In the walls of the pharynx and the neighbouring parts are numerous large unicellular glands which secrete an anti-coaguline fluid which prevents the blood of the host clotting, so that even when the leech moves its mouth to another point the triradiate puncture continues to ooze. The same anti-coaguline secretion no doubt prevents the blood coagulating in the enormous crop of the leech in which this meal of blood is stored. Opportunities for a meal presumably occur but seldom in nature, and the leech is the ‘boa-constrictor’ of the invertebrate world. Its interior economy is laid out on the basis of a large and capacious storage and of a very restricted and very slow digestion. The blood sucked into the sucking-pharynx passes on to the thin-walled crop, which occupies almost all of the space in the animal. This crop is sacculated, having eleven large lateral diverticula on each side. In a fed leech the whole of this crop is swollen with blood, which, as we have said above, does not coagulate.

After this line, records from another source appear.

(* ===== verification/SessionHandshake.v ===== *)
(** * Two controllers complete the handshake

    [never_stuck] says that the controller can always go on; this file says
    where a handshake leads.  When both controllers wait for their peer in
    the same room, the handshake that one has sent makes the other reply and
    become active, and the reply makes the first active too, with the same
    safety phrase.  The other components answer as their own models say:
    the profile hash and the phrase are those of [Negotiation]. *)
From S2P Require Import Prelude JsMap Bytes Profiles Envelope RelayControl Scheduler Messages Json.
From S2P Require Import Negotiation Reliable FileProtocol FileReceiver FileSender Audio Rooms Connection.
From S2P Require Import SessionView Voice Session SessionProps SessionLive.

(** ** Steps in which the components answer as they should *)

Section Exchange.
Context (sha256 : bytes -> bytes).

Definition honest (c : Call) (v : Value) : Prop :=
  match c with
  | CProfileHash p => exists h, profileHash sha256 p = Some h /\ v = VText h
  | CPhrase i => exists t, verificationPhrase sha256 i = Some t /\ v = VText t
  | _ => fits c v = true
  end.

Inductive honest_step (a : Answers) : Session -> Session -> Prop :=
| hs_resume i s s' : step (Resume i) a s = Some s' -> honest_step a s s'
| hs_next s s' : step NextInbound a s = Some s' -> honest_step a s s'
| hs_answer q c v s s' :
    map_get q (calls s) = Some c -> honest c v -> step (Settle q (Fulfilled v)) a s = Some s' -> honest_step a s s'.

Lemma honest_fits c v : honest c v -> fits c v = true.
Proof. destruct c; cbn [honest]; try done; by intros (x & _ & ->). Qed.

(** ** What stays the same while a handshake is handled *)

Section One.
Context (a : Answers) (key : KeyObject) (pr : TransportProfile) (L E : Z).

The actual area where the digestion takes place is ludicrously small, as shown at 5, [Fig. 49, p. 126]. The rectum, which runs from the real seat of assimilation to the opening of the posterior sucker, transmits the undigested food—but there is not much of it.

An active medicinal leech will draw from one to two drams of blood, and as much more will flow from the wound when the leech moves, because the coagulation of the blood has been put out of action. No scab or clot is formed. If necessary, the flow of blood can be stimulated by hot fomentations. Sometimes the bleeding is so great that artificial means have to be taken to check it. When leeches are applied to the human integument they are generally first dried in a cloth, and if they will not bite the part required, the part should be moistened with sweetened milk or a drop of blood. To remove leeches when replete, salt, sugar, or snuff sprinkled over the back is used. They may then be made to disgorge by placing them in a salt solution of 16 parts salt and 100 of water at 100° F. A full meal is said to last leeches nine months.

Fig. 52.—Cocoon of the medicinal leech, and longitudinal and transverse views of the same cut open.